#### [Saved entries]
(* ===== verification/ClientFilter.v ===== *)
(** * ClientFilter: what a client knows about its remote pages

    [driver/filter/bloom_filter.{h,c}], [driver/filter/counting_bloom_filter.c],
    [driver/hashtable.c] and the dispatch of [driver/metadata.h]. The client's
    ordinary filter is overwritten by the daemon; while that happens it is in
    merging mode and additions go to a second bitmap. That filter has no lock: an
    addition is a sequence of loads and stores ([add_step]), and [bf_add] is what it does
    when nothing else touches the filter meanwhile. The counting filter and the
    hash table hold a lock during each operation. *)
From S2P Require Import Prelude HashFuncs CountingBloom.

(** ** Allocation

    [ok n]: whether the [n]-th allocation of a function succeeds; [vzalloc] of nothing
    is NULL in any case. *)
Definition vzalloc (ok : bool) (size : Z) : bool := ok && (0 <? size).

(** ** bloom_filter.h, bloom_filter.c *)

Record bf := Bf {
  is_ordinary_bf : bool;
  bf_num_hash : nat;
  bf_num_bits : Z;
  bitmap : list Z;
  tmp_bitmap : list Z;
  merging : bool;
}.

(** [ptr]: the bitmap lies in memory registered for the daemon's writes. Memory
    comes zeroed in both cases. *)
Definition bf_new (num_hash : nat) (num_bits : Z) (ptr : bool) : bf :=
  let zeros := replicate (Z.to_nat (BITS_TO_LONGS num_bits)) 0 in
  Bf (negb ptr) num_hash num_bits zeros zeros false.

(** [None]: NULL. The allocation of the bitmap of an ordinary filter is not tested: the model
    leaves out the case in which it fails and that of [tmp_bitmap], which has the same size, does not. *)
Definition bf_init (ok : nat -> bool) (num_hash : nat) (num_bits : Z) (ptr : bool) : option bf :=
  if ok 0%nat && vzalloc (ok 1%nat) (BITS_TO_LONGS num_bits * 8) then Some (bf_new num_hash num_bits ptr) else None.

Definition compute_hash (f : bf) (i : nat) (data : Z) : Z := hash_key i data mod bf_num_bits f.

(** [calc_bitidx], and the test and the setting of that bit. *)
Definition calc_bitidx (key_hash : Z) : Z * Z := (key_hash / 64, check_bit key_hash).
Definition has_bit (bm : list Z) (key_hash : Z) : bool :=
  let '(long_idx, bit) := calc_bitidx key_hash in
  negb ((default 0 (bm !! Z.to_nat long_idx) .& bit) =? 0).
Definition set_bit (bm : list Z) (key_hash : Z) : list Z :=
  let '(long_idx, bit) := calc_bitidx key_hash in
  <[Z.to_nat long_idx := default 0 (bm !! Z.to_nat long_idx) .| bit]> bm.

Definition check_merging (f : bf) : bool := merging f.

Definition key_hashes (f : bf) (data : Z) : list Z := (fun i => compute_hash f i data) <$> seq 0 (bf_num_hash f).

Definition with_bitmaps (f : bf) (bm tmp : list Z) (m : bool) : bf :=
  Bf (is_ordinary_bf f) (bf_num_hash f) (bf_num_bits f) bm tmp m.

Definition bf_add (f : bf) (data : Z) : bf :=
  if check_merging f then with_bitmaps f (bitmap f) (foldl set_bit (tmp_bitmap f) (key_hashes f data)) (merging f)
  else with_bitmaps f (foldl set_bit (bitmap f) (key_hashes f data)) (tmp_bitmap f) (merging f).

(** *** An addition step by step

    Whether the filter was merging when it began, the hashes still to set, and the word loaded for the
    first of them: [bitmap[long_idx] |= check_bit] is a load and a store. *)
Record adding := Adding { a_tmp : bool; a_todo : list Z; a_word : option Z }.
Definition add_begin (f : bf) (data : Z) : adding := Adding (check_merging f) (key_hashes f data) None.

Definition target (f : bf) (tmp : bool) : list Z := if tmp then tmp_bitmap f else bitmap f.
Definition set_target (f : bf) (tmp : bool) (bm : list Z) : bf :=
  if tmp then with_bitmaps f (bitmap f) bm (merging f) else with_bitmaps f bm (tmp_bitmap f) (merging f).

(** [None]: it is over. *)
Definition add_step (f : bf) (a : adding) : option (bf * adding) :=
  match a_todo a with
  | [] => None
  | h :: todo =>
      let '(long_idx, bit) := calc_bitidx h in
      match a_word a with
      | None => Some (f, Adding (a_tmp a) (h :: todo) (Some (default 0 (target f (a_tmp a) !! Z.to_nat long_idx))))
      | Some w => Some (set_target f (a_tmp a) (<[Z.to_nat long_idx := w .| bit]> (target f (a_tmp a))), Adding (a_tmp a) todo None)
      end
  end.

Fixpoint add_steps (n : nat) (f : bf) (a : adding) : option (bf * adding) :=
  match n with
  | O => Some (f, a)
  | S n => '(f, a) ← add_step f a; add_steps n f a
  end.

Definition bf_might_contain (f : bf) (data : Z) : bool :=
  if check_merging f && forallb (has_bit (tmp_bitmap f)) (key_hashes f data) then true
  else forallb (has_bit (bitmap f)) (key_hashes f data).

(** [bitmap[i] |= tmp_bitmap[i]] for each of the [BITS_TO_LONGS(num_bits)] words. *)
Definition bf_merge (f : bf) : bf :=
  with_bitmaps f
    (imap (fun i w => if Z.of_nat i <? BITS_TO_LONGS (bf_num_bits f)
                      then w .| default 0 (tmp_bitmap f !! i) else w) (bitmap f))
    (tmp_bitmap f) (merging f).

Definition bf_blocking (f : bf) : bf :=
  with_bitmaps f (bitmap f)
    (imap (fun i w => if Z.of_nat i <? BITS_TO_LONGS (bf_num_bits f) then 0 else w) (tmp_bitmap f)) true.

(** [bf_unblocking] leaves merging mode first and merges afterwards. *)
Definition bf_clear_merging (f : bf) : bf := with_bitmaps f (bitmap f) (tmp_bitmap f) false.
Definition bf_unblocking (f : bf) : bf := bf_merge (bf_clear_merging f).

(** The daemon's write of its filter over the client's bitmap ([send_bf]). *)
Definition bf_remote_write (f : bf) (words : list Z) : bf := with_bitmaps f words (tmp_bitmap f) (merging f).

(** *** An update round step by step

    Between [bf_blocking] and [bf_unblocking]: the filter, the addition under way, the keys whose additions are over, and
    the words of the daemon's filter that the card has still to write; they arrive in any order, while the client
    goes on adding. *)
Record round := Round { r_bf : bf; r_adding : option (Z * adding); r_added : list Z; r_left : list nat }.
Inductive round_step (words : list Z) : relation round :=
| RoundBegin k f ks left : round_step words (Round f None ks left) (Round f (Some (k, add_begin f k)) ks left)
| RoundAdd k a a' f f' ks left :
    add_step f a = Some (f', a') -> round_step words (Round f (Some (k, a)) ks left) (Round f' (Some (k, a')) ks left)
| RoundDone k a f ks left :
    a_todo a = [] -> round_step words (Round f (Some (k, a)) ks left) (Round f None (k :: ks) left)
| RoundWord i w f adding ks left1 left2 :
    words !! i = Some w ->
    round_step words (Round f adding ks (left1 ++ i :: left2))
      (Round (with_bitmaps f (<[i := w]> (bitmap f)) (tmp_bitmap f) (merging f)) adding ks (left1 ++ left2)).
Definition round_start (f : bf) (words : list Z) : round := Round (bf_blocking f) None [] (seq 0 (length words)).

(** ** counting_bloom_filter.c

    One counter per byte of a bitmap of [num_bits * sizeof(unsigned long)] bytes. *)

Record client_cbf := ClientCbf {
  ccbf_num_hash : nat;
  ccbf_num_bits : Z;
  bitmap_size : Z;
  byte_bitmap : list Z;
}.

Definition cbf_new (num_hash : nat) (num_bits : Z) : client_cbf :=
  ClientCbf num_hash num_bits (num_bits * 8) (replicate (Z.to_nat (num_bits * 8)) 0).
Definition cbf_init (ok : nat -> bool) (num_hash : nat) (num_bits : Z) : option client_cbf :=
  if ok 0%nat && vzalloc (ok 1%nat) (num_bits * 8) then Some (cbf_new num_hash num_bits) else None.

(** The remainder by the 64-bit [bitmap_size] is returned as an [unsigned int]. *)
Definition cbf_compute_hash (c : client_cbf) (o : Z) (i : nat) : Z := wrap 32 (hash_key i o mod bitmap_size c).

Definition client_byte (c : client_cbf) (index : Z) : Z := default 0 (byte_bitmap c !! Z.to_nat index).
Definition set_client_byte (c : client_cbf) (index b : Z) : client_cbf :=
  ClientCbf (ccbf_num_hash c) (ccbf_num_bits c) (bitmap_size c) (<[Z.to_nat index := b]> (byte_bitmap c)).

(** A saturated counter stays at 255. *)
Definition cbf_add1 (o : Z) (c : client_cbf) (i : nat) : client_cbf :=
  let index := cbf_compute_hash c o i in
  if client_byte c index <? 255 then set_client_byte c index (client_byte c index + 1) else c.
Definition cbf_add (c : client_cbf) (o : Z) : client_cbf := foldl (cbf_add1 o) c (seq 0 (ccbf_num_hash c)).

Definition cbf_might_contain (c : client_cbf) (o : Z) : bool :=
  forallb (fun i => negb (client_byte c (cbf_compute_hash c o i) =? 0)) (seq 0 (ccbf_num_hash c)).

(** The test [byte_bitmap[index] >= 0] on an unsigned byte always holds. *)
Definition cbf_remove1 (o : Z) (c : client_cbf) (i : nat) : client_cbf :=
  let index := cbf_compute_hash c o i in
  if 0 <=? client_byte c index then set_client_byte c index (wrap 8 (client_byte c index - 1)) else c.
Definition cbf_remove (c : client_cbf) (o : Z) : client_cbf * bool :=
  if cbf_might_contain c o then (foldl (cbf_remove1 o) c (seq 0 (ccbf_num_hash c)), true) else (c, false).

(** ** hashtable.c: chained buckets, newest node first *)

Record hashtable := Hashtable { num_buckets : nat; hlistheads : list (list (Z * Z)) }.

Definition hashtable_new (n : nat) : hashtable := Hashtable n (replicate n []).

(** [num_entries * 75 / 100] buckets of eight bytes, and their locks; on an error what was allocated is freed
    again and the result is NULL. *)
Definition hashtable_init (ok : nat -> bool) (num_entries : Z) : option hashtable :=
  let num_buckets := (num_entries *₆₄ 75) / 100 in
  if ok 0%nat && vzalloc (ok 1%nat) (num_buckets * 8) && ok 2%nat then Some (hashtable_new (Z.to_nat num_buckets)) else None.

(** The remainder is returned as a [u32]. A table without buckets would divide by zero, but [hashtable_init] does
    not return one. *)
Definition get_bkt_id (ht : hashtable) (key : Z) : outcome nat :=
  if (num_buckets ht =? 0)%nat then Throw "divide error"
  else Ok (Z.to_nat (wrap 32 (hash_key 0 key mod Z.of_nat (num_buckets ht)))).

Definition bucket (ht : hashtable) (b : nat) : list (Z * Z) := default [] (hlistheads ht !! b).
Definition set_bucket (ht : hashtable) (b : nat) (l : list (Z * Z)) : hashtable :=
  Hashtable (num_buckets ht) (<[b := l]> (hlistheads ht)).

Fixpoint chain_find (l : list (Z * Z)) (key : Z) : option Z :=
  match l with
  | [] => None
  | (k, v) :: l => if k =? key then Some v else chain_find l key
  end.
(** The first node with the key is unlinked. *)
Fixpoint chain_del (l : list (Z * Z)) (key : Z) : list (Z * Z) :=
  match l with
  | [] => []
  | (k, v) :: l => if k =? key then l else (k, v) :: chain_del l key
  end.

Definition no_value : Z := wrap 64 (-1).

Definition hashtable_get (ht : hashtable) (key : Z) : outcome Z :=
  b ← get_bkt_id ht key; Ok (default no_value (chain_find (bucket ht b) key)).
Definition hashtable_remove (ht : hashtable) (key : Z) : outcome (hashtable * Z) :=
  b ← get_bkt_id ht key;
  Ok (set_bucket ht b (chain_del (bucket ht b) key), default no_value (chain_find (bucket ht b) key)).
(** A node is always allocated: the code does not test it ([allocate_node]). *)
Definition hashtable_insert (ht : hashtable) (key value : Z) : outcome hashtable :=
  '(ht, _) ← hashtable_remove ht key;
  b ← get_bkt_id ht key;
  Ok (set_bucket ht b ((key, value) :: bucket ht b)).

(** ** metadata.h *)

Inductive metadata_type_t := FILTER_OFF | COOP_BF | ORDINARY_BF | COUNTING_BF | HASH_TABLE.
#[export] Instance metadata_type_eq : EqDecision metadata_type_t.
Proof. solve_decision. Defined.

(** The structure in use; [COOP_BF] and [ORDINARY_BF] both use a [bf]. [MetaNone]: no filter is wanted;
    [MetaEmpty]: the pointer to the filter or table is NULL; [MetaNull]: that to the metadata is. *)
Inductive metadata :=
| MetaBf (coop : bool) (f : bf)
| MetaCbf (c : client_cbf)
| MetaHt (ht : hashtable)
| MetaNone
| MetaEmpty (type : metadata_type_t)
| MetaNull.

(** [ptr]: the filter memory is registered ([COOP_BF] only). [ok 0] is the allocation of the metadata, the
    others are those of its part. *)
Definition metadata_init (ok : nat -> bool) (num_hash : nat) (num_bits : Z) (ptr : bool) (num_rmem_pages : Z)
    (type : metadata_type_t) : metadata :=
  let inner n := ok (S n) in
  if ok 0%nat then
    match type with
    | COOP_BF => from_option (MetaBf true) (MetaEmpty type) (bf_init inner num_hash num_bits ptr)
    | ORDINARY_BF => from_option (MetaBf false) (MetaEmpty type) (bf_init inner num_hash num_bits ptr)
    | COUNTING_BF => from_option MetaCbf (MetaEmpty type) (cbf_init inner num_hash num_bits)
    | HASH_TABLE => from_option MetaHt (MetaEmpty type) (hashtable_init inner num_rmem_pages)
    | FILTER_OFF => MetaNone
    end
  else MetaNull.

Definition metadata_add (m : metadata) (key : Z) : outcome metadata :=
  match m with
  | MetaBf b f => Ok (MetaBf b (bf_add f key))
  | MetaCbf c => Ok (MetaCbf (cbf_add c key))
  | MetaHt ht => ht ← hashtable_insert ht key 0; Ok (MetaHt ht)
  | MetaNone => Ok MetaNone
  | MetaEmpty _ | MetaNull => Throw "null dereference: meta"
  end.

Definition metadata_contain (m : metadata) (key : Z) : outcome bool :=
  match m with
  | MetaBf _ f => Ok (bf_might_contain f key)
  | MetaCbf c => Ok (cbf_might_contain c key)
  | MetaHt ht => v ← hashtable_get ht key; Ok (negb (v =? no_value))
  | MetaNone => Ok false
  | MetaEmpty _ | MetaNull => Throw "null dereference: meta"
  end.

Definition metadata_remove (m : metadata) (key : Z) : outcome (metadata * bool) :=
  match m with
  | MetaBf b f => Ok (m, true)
  | MetaCbf c => let '(c, r) := cbf_remove c key in Ok (MetaCbf c, r)
  | MetaHt ht => '(ht, v) ← hashtable_remove ht key; Ok (MetaHt ht, negb (v =? no_value))
  | MetaNone => Ok (MetaNone, false)
  | MetaEmpty COOP_BF | MetaEmpty ORDINARY_BF => Ok (m, true)
  | MetaEmpty _ | MetaNull => Throw "null dereference: meta"
  end.

Definition metadata_blocking (m : metadata) : outcome metadata :=
  match m with
  | MetaBf true f => Ok (MetaBf true (bf_blocking f))
  | MetaEmpty COOP_BF | MetaNull => Throw "null dereference: meta"
  | _ => Ok m
  end.
Definition metadata_unblocking (m : metadata) : outcome metadata :=
  match m with
  | MetaBf true f => Ok (MetaBf true (bf_unblocking f))
  | MetaEmpty COOP_BF | MetaNull => Throw "null dereference: meta"
  | _ => Ok m
  end.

#### [Instructions for the task]
The line with "addition is a" marks the end; reproduce exactly every line from the start of the entries up to it, that line included.

#### [Final answer]
(* ===== verification/ClientFilter.v ===== *)
(** * ClientFilter: what a client knows about its remote pages

    [driver/filter/bloom_filter.{h,c}], [driver/filter/counting_bloom_filter.c],
    [driver/hashtable.c] and the dispatch of [driver/metadata.h]. The client's
    ordinary filter is overwritten by the daemon; while that happens it is in
    merging mode and additions go to a second bitmap. That filter has no lock: an
    addition is a sequence of loads and stores ([add_step]), and [bf_add] is what it does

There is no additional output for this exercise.